Action item
Within the records below, find the line containing "vm_inv s W leak own held → W !! r0". Reproduce it and each line after it exactly, and nothing else.

*** Opening of Extracted records ***

(** The page at the address is copied when it is written. *)
Definition copy_on_write (s : Pages) (r va : Z) : bool :=
  match translate s r va with Some w => contains (pte_flags w) (Z.lor FU FC) | None => false end.
Lemma target_reachable hs he W leak own held s r pt a c (pages : gset Z) :
  vm_inv hs he s W leak own held → W !! r = Some pt → 0 ≤ a → c ≤ VA_MAX →
  (∀ va, a ≤ va < c → user_writable s r va = true ∨ copy_on_write s r va = true ∧ page_of va ∈ pages) →
  Z.of_nat (size pages) ≤ free_pages (pg_frames s) → target hs he a c own pt.
Proof.
  intros Hs Hpt Ha Hc Hok Hfree. pose proof va_size_max. split.
  - intros va Hva. specialize (Hok va Hva). rw /user_writable /copy_on_write (vm_translate _ _ _ _ _ _ _ _ _ _ Hs Hpt) in Hok; [lia|].
    destruct (lvs pt !! page_of va) as [w|]; [|by destruct Hok as [?|[? _]]]. exists w. split; [done|]. destruct Hok as [?|[? _]]; [by left|by right].
  - rw -(vm_unowned hs he own held s (vi_ok _ _ _ _ _ _ _ Hs)). etrans; [|exact Hfree]. apply Nat2Z.inj_le. rw -size_dom. apply subseteq_size.
    intros y (w & (Hl & Hy & Hn)%map_lookup_filter_Some)%elem_of_dom. simpl in *.
    destruct (pw_lvs _ _ (pi_wf _ _ _ _ _ _ _ (wo_pt _ _ _ _ _ _ (vi_world _ _ _ _ _ _ _ Hs) _ _ Hpt)) _ _ Hl) as (_ & Hal & _).
    assert (page_of (Z.max a y) = y) as E.
    { rw /page_of. change PAGE_SIZE with 4096 in *. Z.div_mod_to_equations. lia. }
    destruct (Hok (Z.max a y) ltac:(lia)) as [Hw|[_ ?]]; [|by rw E in H0].
    rw /user_writable (vm_translate _ _ _ _ _ _ _ _ _ _ Hs Hpt) in Hw; [lia|]. rw E Hl in Hw. congruence.
Qed.


(** ** Copying between user programs *)

(** [ck] are bytes of the memory at [d], within one page, and not beyond [c]. *)
Definition chunk_at (pt : PT) (flags d c : Z) (ck : Chunk) : Prop :=
  0 ≤ ck_len ck ∧ d + ck_len ck ≤ c ∧
  (ck_len ck = 0 ∨ ∃ w, lvs pt !! page_of d = Some w ∧ contains (pte_flags w) flags = true ∧ ck_addr ck = pte_addr w + d mod PAGE_SIZE ∧
     ck_len ck ≤ PAGE_SIZE - d mod PAGE_SIZE).

Lemma chunk_at_empty pt flags d c : d ≤ c → chunk_at pt flags d c empty_chunk.
Proof. intros Hd. split; [done|]. split; [simpl; lia|by left]. Qed.
Lemma chunk_at_rest pt flags d c w : lvs pt !! page_of d = Some w → contains (pte_flags w) flags = true → d < c →
  chunk_at pt flags d c (chunk_take (rest_of w d) (c - d)) ∧ 0 < ck_len (chunk_take (rest_of w d) (c - d)).
Proof.
  intros Hl Hf Hd. pose proof (Z.mod_pos_bound d PAGE_SIZE page_pos). rw /chunk_take /rest_of /chunk_at /=. case: Z.gtb_spec => Hgt /=; (split; [|lia]);
    (split; [lia|]); (split; [lia|]); right; exists w; split_and!; done || lia.
Qed.
Lemma chunk_at_step pt flags d c ck n (Q : Chunk → Pages → Prop) s : chunk_at pt flags d c ck → 0 ≤ n ≤ ck_len ck →
  (∀ ck', chunk_at pt flags (d + n) c ck' → ck_len ck' = ck_len ck - n → Q ck' s) → wp (chunk_from ck n) Q s.
Proof.
  intros (H0 & Hc & Hck) Hn HQ. rw /chunk_from. wp_step. apply wp_assert; [lia|]. wp_step. apply HQ; [|done]. split; [simpl; lia|]. split; [simpl; lia|]. simpl.
  destruct Hck as [?|(w & Hl & Hf & Ha & Hlen)]; [left; lia|]. destruct (decide (n = ck_len ck)) as [->|Hne]; [left; lia|]. right. exists w.
  assert (page_of (d + n) = page_of d ∧ (d + n) mod PAGE_SIZE = d mod PAGE_SIZE + n) as [-> ->]; [|split_and!; [done..|lia|lia]].
  rw /page_of. change PAGE_SIZE with 4096 in *. Z.div_mod_to_equations. lia.
Qed.
Lemma chunk_at_mono pt pt' flags d c ck : (∀ w, lvs pt !! page_of d = Some w → lvs pt' !! page_of d = Some w) → chunk_at pt flags d c ck → chunk_at pt' flags d c ck.
Proof. intros H (H0 & Hc & Hck). split; [done|]. split; [done|]. destruct Hck as [?|(w & Hl & ?)]; [by left|]. right. exists w. split; [by apply H|done]. Qed.

(** A write to a prefix of a chunk. *)
Lemma write_chunk_prefix pa l1 l2 b (Q : unit → Pages → Prop) s : Z.of_nat (length b) ≤ l2 →
  wp (write_chunk {| ck_addr := pa; ck_len := l1 |} b) Q s → wp (write_chunk {| ck_addr := pa; ck_len := l2 |} b) Q s.
Proof.
  intros Hl. rw /write_chunk. cbn [ck_len ck_addr]. intros H. apply wp_run in H as (x & s' & E & HQ).
  wp_step. apply wp_assert; [lia|]. rw /assert_ in E. destruct (_ <=? l1); [|done]. by apply (wp_of_run _ _ _ x s').
Qed.

Section u2u.
Context (hs he : Z) (leak : Z → Z) (r r0 : Z) (Hne : r0 ≠ r) (A C : Z).
Implicit Types (s : Pages) (W : gmap Z PT) (pt : PT).
Abbreviation vm_inv := (vm_inv hs he).
Abbreviation target := (target hs he A C).

Lemma dst_next W s own held pt d c ck :
  vm_inv s W leak own held → W !! r = Some pt → target own pt → 0 ≤ d < c → c ≤ VA_MAX → A ≤ d → c ≤ C → chunk_at pt PtEntryFlags.UW d c ck →
  wp (next_chunk (λ va, fetch_chunk_mut r va PtEntryFlags.UW) (d + ck_len ck) c ck) (λ p s', ∃ own' held' pt', vm_inv s' (<[r := pt']> W) leak own' held' ∧
    target own' pt' ∧ loads_same (dom W) (λ _ _, True) s s' ∧ p.1 = d + ck_len p.2 ∧ 0 < ck_len p.2 ∧ chunk_at pt' PtEntryFlags.UW d c p.2) s.
Proof.
  intros Hs Hr Ht Hd Hc HA HC Hck. pose proof va_size_max. rw /next_chunk. case: Z.eqb_spec => E.
  - rw E Z.add_0_r. wp_step. apply wp_assert; [lia|]. wp_step.
    eapply wp_mono; [apply (fetch_target hs he leak r A C W s own held pt d Hs Hr Ht); lia|]. intros res s1 (own1 & held1 & w' & -> & Huw' & Ht1 & Hs1 & Hld).
    rw /unwrap_ok. do 2 wp_step. set (pt1 := set_lvs _ pt) in *. destruct (chunk_at_rest pt1 PtEntryFlags.UW d c w' (lookup_insert_eq _ _ _) Huw' ltac:(lia)) as [Hca Hpos].
    set (ck1 := chunk_take _ _) in *. pose proof Hca as (_ & Hcc & _). wp_step. rw (proj2 (va_byte_add_Ok d (ck_len ck1) (d + ck_len ck1) ltac:(lia) ltac:(lia))); [split; [done|lia]|].
    do 2 wp_step. by exists own1, held1, pt1.
  - wp_step. exists own, held, pt. pose proof Hck as (? & ? & ?). split_and!; [by rw insert_id|done|by intros ? ? ?|done|cbn [snd]; lia|done].
Qed.
Lemma src_next W s own held pt d c ck (f : Z → byte) :
  vm_inv s W leak own held → W !! r0 = Some pt → 0 ≤ d < c → c ≤ VA_MAX → (∀ va, d ≤ va < c → user_load s r0 va = Some (f va)) → chunk_at pt PtEntryFlags.UR d c ck →
  wp (next_chunk (λ va, fetch_chunk r0 va PtEntryFlags.UR) (d + ck_len ck) c ck) (λ p s', s' = s ∧ p.1 = d + ck_len p.2 ∧ 0 < ck_len p.2 ∧ chunk_at pt PtEntryFlags.UR d c p.2) s.
Proof.
  intros Hs Hr Hd Hc Hf Hck. pose proof va_size_max. rw /next_chunk. case: Z.eqb_spec => E.
  - rw E Z.add_0_r. wp_step. apply wp_assert; [lia|]. wp_step. pose proof Hs as [Hv Hw _]. pose proof (wo_pt _ _ _ _ _ _ Hw _ _ Hr) as Hi.
    destruct (load_readable hs he leak r0 W s own held pt d _ Hs Hr ltac:(lia) (Hf d ltac:(lia))) as (w & Ew & Eur).
    apply (fetch_chunk_wp hs he _ r0 own held s pt d _ _ Hv Hi ltac:(lia)). rw Ew Eur. rw /unwrap_ok. do 2 wp_step.
    destruct (chunk_at_rest pt PtEntryFlags.UR d c w Ew Eur ltac:(lia)) as [Hca Hpos]. set (ck1 := chunk_take _ _) in *. pose proof Hca as (_ & Hcc & _).
    wp_step. rw (proj2 (va_byte_add_Ok d (ck_len ck1) (d + ck_len ck1) ltac:(lia) ltac:(lia))); [split; [done|lia]|]. do 2 wp_step. done.
  - wp_step. pose proof Hck as (? & ? & ?). split_and!; [done|done|cbn [snd]; lia|done].
Qed.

*** Close of Extracted records ***

Output below
  vm_inv s W leak own held → W !! r0 = Some pt → 0 ≤ d < c → c ≤ VA_MAX → (∀ va, d ≤ va < c → user_load s r0 va = Some (f va)) → chunk_at pt PtEntryFlags.UR d c ck →
  wp (next_chunk (λ va, fetch_chunk r0 va PtEntryFlags.UR) (d + ck_len ck) c ck) (λ p s', s' = s ∧ p.1 = d + ck_len p.2 ∧ 0 < ck_len p.2 ∧ chunk_at pt PtEntryFlags.UR d c p.2) s.
Proof.
  intros Hs Hr Hd Hc Hf Hck. pose proof va_size_max. rw /next_chunk. case: Z.eqb_spec => E.
  - rw E Z.add_0_r. wp_step. apply wp_assert; [lia|]. wp_step. pose proof Hs as [Hv Hw _]. pose proof (wo_pt _ _ _ _ _ _ Hw _ _ Hr) as Hi.
    destruct (load_readable hs he leak r0 W s own held pt d _ Hs Hr ltac:(lia) (Hf d ltac:(lia))) as (w & Ew & Eur).
    apply (fetch_chunk_wp hs he _ r0 own held s pt d _ _ Hv Hi ltac:(lia)). rw Ew Eur. rw /unwrap_ok. do 2 wp_step.
    destruct (chunk_at_rest pt PtEntryFlags.UR d c w Ew Eur ltac:(lia)) as [Hca Hpos]. set (ck1 := chunk_take _ _) in *. pose proof Hca as (_ & Hcc & _).
    wp_step. rw (proj2 (va_byte_add_Ok d (ck_len ck1) (d + ck_len ck1) ltac:(lia) ltac:(lia))); [split; [done|lia]|]. do 2 wp_step. done.
  - wp_step. pose proof Hck as (? & ? & ?). split_and!; [done|done|cbn [snd]; lia|done].
Qed.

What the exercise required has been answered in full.